Above is Grainfoot Farm in the Derwent Valley, Peak District National Park, as it can be seen today, alongside a watercolour by Kenneth Rowntree from 1940, shortly before it was demolished to make way for the new Ladybower Reservoir. The two Ordnance Survey maps, one from 2018 and one from 1852 show the position of the map in the landscape and perhaps more importantly today the position of the field boundaries and other landscape items.
The farm was, at one time in the possession of the Eyre family, well-known landowners in Derbyshire, still in existence today. It passed through various other hands, by marriage and purchase, before finding itself in the way of the new reservoir and scheduled for demolition.

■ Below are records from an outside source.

(** ** The top nodes of a stage *)

(** The ranks of one stage, gathered row by row. *)
Definition stage_id (k : FlowNodeKind) (row : FlowQuotaDataItem) : jsstr := id (NODE_BUILDERS k row ctx).
Definition stage_start (k : FlowNodeKind) (row : FlowQuotaDataItem) : FlowNodeRank :=
  Rank (NODE_BUILDERS k row ctx) (num 0).
Definition rank_add (r : FlowNodeRank) (row : FlowQuotaDataItem) : FlowNodeRank :=
  Rank (rk_node r) (num_add (rk_value r) (metricValue (rowMetrics row) metric)).
Definition stage_ranks (k : FlowNodeKind) (rs : list FlowQuotaDataItem) : jsmap jsstr FlowNodeRank :=
  fold_left (accumulate (stage_id k) (stage_start k) rank_add) rs [].
Definition top_ids (l : jsnum) (k : FlowNodeKind) : list jsstr :=
  map (fun r => id (rk_node r)) (slice_limit l (sort (rank_cmp localeCompare) (mvalues (stage_ranks k rows)))).

(** One step of the loop over the nodes of a path. *)
Definition rank_node (v : jsnum) (m : jsmap FlowNodeKind (jsmap jsstr FlowNodeRank)) (n : FlowPathNode)
  : jsmap FlowNodeKind (jsmap jsstr FlowNodeRank) :=
  match mget (kind n) m with
  | None => m
  | Some st => mset (kind n) (mset (id n)
      (let current := nullish (mget (id n) st) (Rank n (num 0)) in
       Rank (rk_node current) (num_add (rk_value current) v)) st) m
  end.

Lemma rank_row_get row ks m k :
  NoDup ks ->
  mget k (fold_left (rank_node (metricValue (rowMetrics row) metric)) (flowPathForStages row ks ctx) m)
  = if has k ks then (fun st => accumulate (stage_id k) (stage_start k) rank_add st row) <$> mget k m
    else mget k m.
Proof.
  revert m. induction ks as [|k' ks IH]; intros m Hd; [done|].
  apply NoDup_cons in Hd as [Hk' Hd]. cbn [flowPathForStages map fold_left].
  fold (flowPathForStages row ks ctx). rewrite (IH _ Hd). clear IH.
  unfold rank_node. rewrite NODE_BUILDERS_kind. destruct (decide (k' = k)) as [->|Hne].
  - rewrite (proj2 (has_spec_false k ks) Hk'), (proj2 (has_spec k (k :: ks))) by left.
    destruct (mget k m) as [st|] eqn:E; [|done]. by rewrite mget_mset_eq.
  - rewrite (has_ext k (k' :: ks) ks) by (rewrite elem_of_cons; naive_solver).
    destruct (mget k' m) as [st|]; [|done]. by rewrite mget_mset_ne.
Qed.
Lemma rank_rows_get rs m k st :
  k ∈ graph_stages -> mget k m = Some st ->
  mget k (fold_left (fun m row => fold_left (rank_node (metricValue (rowMetrics row) metric))
                                    (flowPathForStages row graph_stages ctx) m) rs m)
  = Some (fold_left (accumulate (stage_id k) (stage_start k) rank_add) rs st).
Proof.
  intros Hk. revert m st. induction rs as [|row rs IH]; intros m st Hm; [done|]. cbn [fold_left].
  apply IH. rewrite rank_row_get by apply stages_NoDup. rewrite (proj2 (has_spec _ _) Hk), Hm. done.
Qed.
Lemma rank_keys rs m :
  (fold_left (fun m row => fold_left (rank_node (metricValue (rowMetrics row) metric))
                             (flowPathForStages row graph_stages ctx) m) rs m).*1 = m.*1.
Proof.
  revert m. induction rs as [|row rs IH]; intros m; [done|]. cbn [fold_left]. rewrite IH. clear IH.
  generalize (flowPathForStages row graph_stages ctx) as p. intros p. revert m.
  induction p as [|n p IH]; intros m; [done|]. cbn [fold_left]. rewrite IH. unfold rank_node.
  destruct (mget (kind n) m) as [st|] eqn:E; [|done]. rewrite keys_mset, decide_True; [done|].
  destruct (decide (kind n ∈ m.*1)) as [|Hn]; [done|]. by apply mget_none in Hn; rewrite Hn in E.
Qed.

(** Setting the entries of a duplicate-free map one by one rebuilds it. *)
Lemma mset_fresh {K V} `{EqDecision K} (k : K) (v : V) m : k ∉ m.*1 -> mset k v m = m ++ [(k, v)].
Proof.
  induction m as [|[k' v'] m IH]; intros H; [done|]. csimpl in H. simpl.
  rewrite decide_False by set_solver. rewrite IH by set_solver. done.
Qed.
Lemma mset_entries {K V W} `{EqDecision K} (f : K -> V -> W) (m : list (K * V)) acc :
  NoDup (acc.*1 ++ m.*1) ->
  fold_left (fun a '(k, v) => mset k (f k v) a) m acc = acc ++ map (fun '(k, v) => (k, f k v)) m.
Proof.
  revert acc. induction m as [|[k v] m IH]; intros acc Hd; cbn [fold_left map]; [by rewrite app_nil_r|].
  csimpl in Hd. rewrite mset_fresh.
  - rewrite IH; [by rewrite <- app_assoc|]. rewrite fmap_app. csimpl. by rewrite <- app_assoc.
  - apply NoDup_app in Hd as (_ & Hd & _). intros Hin. apply (Hd _ Hin). left.
Qed.
Lemma mget_map_values {K V W} `{EqDecision K} (f : K -> V -> W) (m : list (K * V)) k :
  mget k (map (fun '(k, v) => (k, f k v)) m) = f k <$> mget k m.
Proof.
  induction m as [|[k' v] m IH]; [done|]. cbn [map mget].
  destruct (decide (k' = k)) as [->|]; [done|apply IH].
Qed.

Lemma stages_totals0 {V} (v : V) (ks : list FlowNodeKind) :
  NoDup ks -> fold_left (fun m stage => mset stage v m) ks [] = map (fun k => (k, v)) ks.
Proof.
  intros Hd. pose proof (mset_entries (fun _ w => w) (map (fun k => (k, v)) ks) []) as H.
  rewrite fold_left_map in H. rewrite H.
  - cbn [app]. apply map_id_on. by intros [].
  - simpl. change (NoDup (fst <$> map (fun k => (k, v)) ks)).
    change (fst <$> ?l) with (map fst l). by rewrite map_map, map_id.
Qed.

Lemma graph_tops_get l :
  normalizeTopNodeLimit (topNodeLimit options) = Some l ->
  exists sets, graph_tops = Some sets /\ forall k, k ∈ graph_stages -> mget k sets = Some (top_ids l k).
Proof.
  intros E.
  set (totals := fold_left (fun m row => fold_left (rank_node (metricValue (rowMetrics row) metric))
                   (flowPathForStages row graph_stages ctx) m) rows
                   (fold_left (fun m stage => mset stage [] m) graph_stages [])).
  set (top := fun (_ : FlowNodeKind) (st : jsmap jsstr FlowNodeRank) =>
                map (fun r => id (rk_node r)) (slice_limit l (sort (rank_cmp localeCompare) (mvalues st)))).
  assert (Et : graph_tops = Some (fold_left (fun m '(k, st) => mset k (top k st) m) totals [])).
  { unfold graph_tops, buildTopNodeSets. by rewrite E. }
  assert (Ek : totals.*1 = graph_stages).
  { unfold totals. rewrite rank_keys, stages_totals0 by apply stages_NoDup.
    change (map fst (map (fun k => (k, [] : jsmap jsstr FlowNodeRank)) graph_stages) = graph_stages).
    by rewrite map_map, map_id. }
  eexists. split; [exact Et|]. intros k Hk.
  rewrite (mset_entries top totals []) by (simpl; rewrite Ek; apply stages_NoDup).
  cbn [app]. rewrite mget_map_values. unfold totals.
  rewrite (rank_rows_get rows _ k [] Hk); [done|].
  rewrite stages_totals0 by apply stages_NoDup. apply mget_NoDup.
  - change (NoDup (map fst (map (fun k => (k, [] : jsmap jsstr FlowNodeRank)) graph_stages))).
    rewrite map_map, map_id. apply stages_NoDup.
  - apply elem_of_map. eauto.
Qed.

Lemma normalized_limit o l : normalizeTopNodeLimit o = Some l -> exists m e, l = S754_finite false m e.
Proof.
  destruct o as [x|]; [|done]. simpl. destruct (is_finite (num_floor x) && positive (num_floor x)) eqn:E; [|done].
  intros [= <-]. destruct (num_floor x) as [| | |[] m e]; try done. eauto.
Qed.
Lemma slice_limit_take {A} o l (xs : list A) :
  normalizeTopNodeLimit o = Some l -> slice_limit l xs = take (Z.to_nat (int_of l)) xs.
Proof.
  intros (m & e & ->)%normalized_limit. simpl. rewrite Z2Nat.inj_min, Nat2Z.id.
  destruct (Nat.le_ge_cases (Z.to_nat (floor_Z false m e)) (length xs)) as [H|H];
    [by rewrite Nat.min_l|]. rewrite Nat.min_r by done. by rewrite !take_ge.
Qed.

(** The nodes left on a path are top nodes, or stand for the others. *)
Lemma prepared_node p x :
  p ∈ graph_paths -> x ∈ path p ->
  isTopFlowNode x graph_tops = true \/
  (id x = OTHER_FLOW_NODE_IDS (kind x) /\ overflowMode options <> Some hide).
Proof.
  unfold graph_paths, preparePaths. intros (row & _ & E)%list_elem_of_omap.
  apply bind_Some in E as (q & Hq & [= <-]). cbn [path]. unfold applyTopNodeLimit in Hq. intros Hx.
  destruct graph_tops as [ts|] eqn:Et; [|by left].
  destruct (existsb _ _) eqn:Ee.
  - destruct (overflowMode options) as [[|]|]; simpl in Hq; [|done|]; injection Hq as <-;
      apply elem_of_map in Hx as (y & -> & Hy); destruct (isTopFlowNode y (Some ts)) eqn:Ey; first [by left|by right].
  - injection Hq as <-. left. destruct (isTopFlowNode x (Some ts)) eqn:Ex; [done|].
    rewrite <- not_true_iff_false in Ee. destruct Ee. apply existsb_exists.
    exists x. rewrite <- list_elem_of_In. by rewrite Ex.
Qed.

Lemma graph_top_id l x :
  normalizeTopNodeLimit (topNodeLimit options) = Some l -> kind x ∈ graph_stages ->
  isTopFlowNode x graph_tops = has (id x) (top_ids l (kind x)).
Proof.
  intros E Hk. destruct (graph_tops_get l E) as (sets & Es & Hget). unfold isTopFlowNode.
  rewrite Es. simpl. by rewrite Hget.
Qed.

The farm was painted by Kenneth Rowntree of the War artists Advisory Committee, not because of its imminent demise but as part of a project to record the changing face of Britain. This started in 1939, overseen by Kenneth Clark, father of the Tory MP Alan Clark, and was devised to record important buildings and artefacts of Britain incase they were destroyed by the second world war. It also coincided with a growing realisation that the landscape was changing at a rapid rate, due to urban development, industrial growth, changing agricultural practices and a shift in the social cohesion of the country after world war one. It followed similar projects carried out in America under the Federal Arts Project. It was felt that by celebrating the unique British landscape in art, morale would be boosted during the darkest hours of the war.